== DATA FOR THE TASK

Definition rpcTimeoutMs (p : poll) (now : Q) : Z :=
  Qceiling (Qmin (maxRpcTimeoutMs (schedule p)) (Qmax (minRpcTimeoutMs (schedule p)) (remainingMs p now))).

Definition shouldCheckState (p : poll) (now : Q) : bool * poll :=
  if negb (Qle_bool (stateCheckIntervalMs (schedule p)) (now - lastStateCheck p)) then (false, p)
  else (true, {| schedule := schedule p; started := started p; deadline := deadline p; lastStateCheck := now; delay := delay p |}).

Definition jittered (t : timing) (d random : Q) : Q :=
  if Qeq_bool (jitter t) 0 then d else d * (1 + jitter t * (2 * random - 1)).

Definition nextDelayMs (p : poll) (now random : Q) : Q * poll :=
  (Qmax 0 (Qmin (jittered (schedule p) (delay p) random) (remainingMs p now)),
   {| schedule := schedule p; started := started p; deadline := deadline p; lastStateCheck := lastStateCheck p;
      delay := Qmin (delay p * 2) (maxDelayMs (schedule p)) |}).

(** ** What [Health] says *)

Record AgentFeatures := {
  configure : bool; s3Mounts : bool; efsVolumes : bool; lifecycleEvents : bool;
  telemetryExport : bool; secretGateway : bool; templateStart : bool
}.

(** The protobuf message; 64-bit numbers are integers. *)
Record HealthResponse := {
  agentReady : bool;
  kernelReady : bool;
  agentVersion : text;
  uptimeMs : Z;
  h_sandboxId : text;
  h_resumeGeneration : Z;
  clockOffsetMs : Z;
  kernelStateLost : bool;
  imdsBlocked : bool;
  egressEnforcement : Z;
  h_lifecycle : option Lifecycle.LifecycleState;
  h_cpuCount : Z;
  memoryTotalBytes : Z;
  h_metadata : list (text * text);
  features : option AgentFeatures
}.

Record SandboxHealth := {
  sh_agentReady : bool; sh_kernelReady : bool; sh_agentVersion : text; sh_uptimeMs : Z; sh_sandboxId : text;
  sh_resumeGeneration : Z; sh_clockOffsetMs : Z; sh_kernelStateLost : bool; sh_imdsBlocked : bool;
  sh_egressEnforcement : Network.EgressEnforcement; sh_lifecycle : option Lifecycle.SandboxLifecycle;
  sh_cpuCount : Z; sh_memoryTotalBytes : Z
}.

Definition healthFromProto (r : HealthResponse) : SandboxHealth := {|
  sh_agentReady := agentReady r; sh_kernelReady := kernelReady r; sh_agentVersion := agentVersion r;
  sh_uptimeMs := uptimeMs r; sh_sandboxId := h_sandboxId r; sh_resumeGeneration := h_resumeGeneration r;
  sh_clockOffsetMs := clockOffsetMs r; sh_kernelStateLost := kernelStateLost r; sh_imdsBlocked := imdsBlocked r;
  sh_egressEnforcement := Network.enforcementFromProto (egressEnforcement r);
  sh_lifecycle := Lifecycle.lifecycleFromProto (h_lifecycle r);
  sh_cpuCount := h_cpuCount r; sh_memoryTotalBytes := memoryTotalBytes r |}.

Definition BYTES_PER_MIB : Z := 1024 * 1024.

Record GuestFacts := { gf_agentVersion : option text; gf_cpuCount : option Z; memoryMb : option Z }.

Definition UNKNOWN_GUEST_FACTS : GuestFacts := {| gf_agentVersion := None; gf_cpuCount := None; memoryMb := None |}.

Definition guestFactsFromHealth (r : HealthResponse) : GuestFacts :=
  let mb := Z.quot (memoryTotalBytes r) BYTES_PER_MIB in
  {| gf_agentVersion := if bool_decide (agentVersion r = []) then None else Some (agentVersion r);
     gf_cpuCount := if (h_cpuCount r =? 0)%Z then None else Some (h_cpuCount r);
     memoryMb := if (mb =? 0)%Z then None else Some mb |}.

Definition healthReady (response : option HealthResponse) : bool :=
  match response with
  | Some r => agentReady r && kernelReady r && negb (bool_decide (h_sandboxId r = []))
  | None => false
  end.

(** ** The handle *)

(** What [get-microvm] says, as far as the decisions read it. *)
Record SandboxInfo := { state : string; idle : option IdlePolicy }.

(** The part of [SandboxCore] that [Health], [close()] and the control plane
    change.  [notices] counts the calls of [#notifyResumed]; [trigger] is the delay
    the pause trigger was last armed with, [deadlinePauseGeneration] the mark of a
    suspension it made, [reopens] the deadlines reopened after one. *)
Record Core := {
  info : SandboxInfo;
  closed : bool;
  resumeGeneration : Z;
  paused : bool;
  lifecycle : option Lifecycle.SandboxLifecycle;
  guestFacts : GuestFacts;
  metadata : option (list (text * text));
  agentFeatures : option AgentFeatures;
  notices : nat;
  trigger : option Z;
  deadlineFiring : bool;
  deadlinePauseGeneration : option Z;
  reopens : nat
}.

Definition set_info (c : Core) (i : SandboxInfo) : Core := {|
  info := i; closed := closed c; resumeGeneration := resumeGeneration c; paused := paused c;
  lifecycle := lifecycle c; guestFacts := guestFacts c; metadata := metadata c; agentFeatures := agentFeatures c;
  notices := notices c; trigger := trigger c; deadlineFiring := deadlineFiring c;
  deadlinePauseGeneration := deadlinePauseGeneration c; reopens := reopens c |}.

Definition recordLifecycle (c : Core) (l : option Lifecycle.SandboxLifecycle) (nowUnixMs : Z) : Core := {|
  info := info c; closed := closed c; resumeGeneration := resumeGeneration c; paused := paused c;
  lifecycle := l; guestFacts := guestFacts c; metadata := metadata c; agentFeatures := agentFeatures c;
  notices := notices c;
  trigger := if closed c || deadlineFiring c then trigger c else Lifecycle.pauseTriggerDelayMs l nowUnixMs;
  deadlineFiring := deadlineFiring c;
  deadlinePauseGeneration := deadlinePauseGeneration c; reopens := reopens c |}.

Definition recordHealth (c : Core) (r : HealthResponse) (nowUnixMs : Z) : Core :=
  let c := recordLifecycle c (Lifecycle.lifecycleFromProto (h_lifecycle r)) nowUnixMs in
  let same := (h_resumeGeneration r =? resumeGeneration c)%Z in
  {| info := info c; closed := closed c;
     resumeGeneration := h_resumeGeneration r; paused := if same then paused c else false;
     lifecycle := lifecycle c; guestFacts := guestFactsFromHealth r; metadata := Some (h_metadata r);
     agentFeatures := features r; notices := if same then notices c else S (notices c);
     trigger := trigger c; deadlineFiring := deadlineFiring c;
  deadlinePauseGeneration := deadlinePauseGeneration c; reopens := reopens c |}.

====

TASK:
Look above for the line holding "Definition BYTES_PER_MIB : Z := 1024 * 1024." and the line holding "info := i; closed". Retype both, and every line between them, word for word and nothing else.

RESPONSE AREA:
Definition BYTES_PER_MIB : Z := 1024 * 1024.

Record GuestFacts := { gf_agentVersion : option text; gf_cpuCount : option Z; memoryMb : option Z }.

Definition UNKNOWN_GUEST_FACTS : GuestFacts := {| gf_agentVersion := None; gf_cpuCount := None; memoryMb := None |}.

Definition guestFactsFromHealth (r : HealthResponse) : GuestFacts :=
  let mb := Z.quot (memoryTotalBytes r) BYTES_PER_MIB in
  {| gf_agentVersion := if bool_decide (agentVersion r = []) then None else Some (agentVersion r);
     gf_cpuCount := if (h_cpuCount r =? 0)%Z then None else Some (h_cpuCount r);
     memoryMb := if (mb =? 0)%Z then None else Some mb |}.

Definition healthReady (response : option HealthResponse) : bool :=
  match response with
  | Some r => agentReady r && kernelReady r && negb (bool_decide (h_sandboxId r = []))
  | None => false
  end.

(** ** The handle *)

(** What [get-microvm] says, as far as the decisions read it. *)
Record SandboxInfo := { state : string; idle : option IdlePolicy }.

(** The part of [SandboxCore] that [Health], [close()] and the control plane
    change.  [notices] counts the calls of [#notifyResumed]; [trigger] is the delay
    the pause trigger was last armed with, [deadlinePauseGeneration] the mark of a
    suspension it made, [reopens] the deadlines reopened after one. *)
Record Core := {
  info : SandboxInfo;
  closed : bool;
  resumeGeneration : Z;
  paused : bool;
  lifecycle : option Lifecycle.SandboxLifecycle;
  guestFacts : GuestFacts;
  metadata : option (list (text * text));
  agentFeatures : option AgentFeatures;
  notices : nat;
  trigger : option Z;
  deadlineFiring : bool;
  deadlinePauseGeneration : option Z;
  reopens : nat
}.

Definition set_info (c : Core) (i : SandboxInfo) : Core := {|
  info := i; closed := closed c; resumeGeneration := resumeGeneration c; paused := paused c;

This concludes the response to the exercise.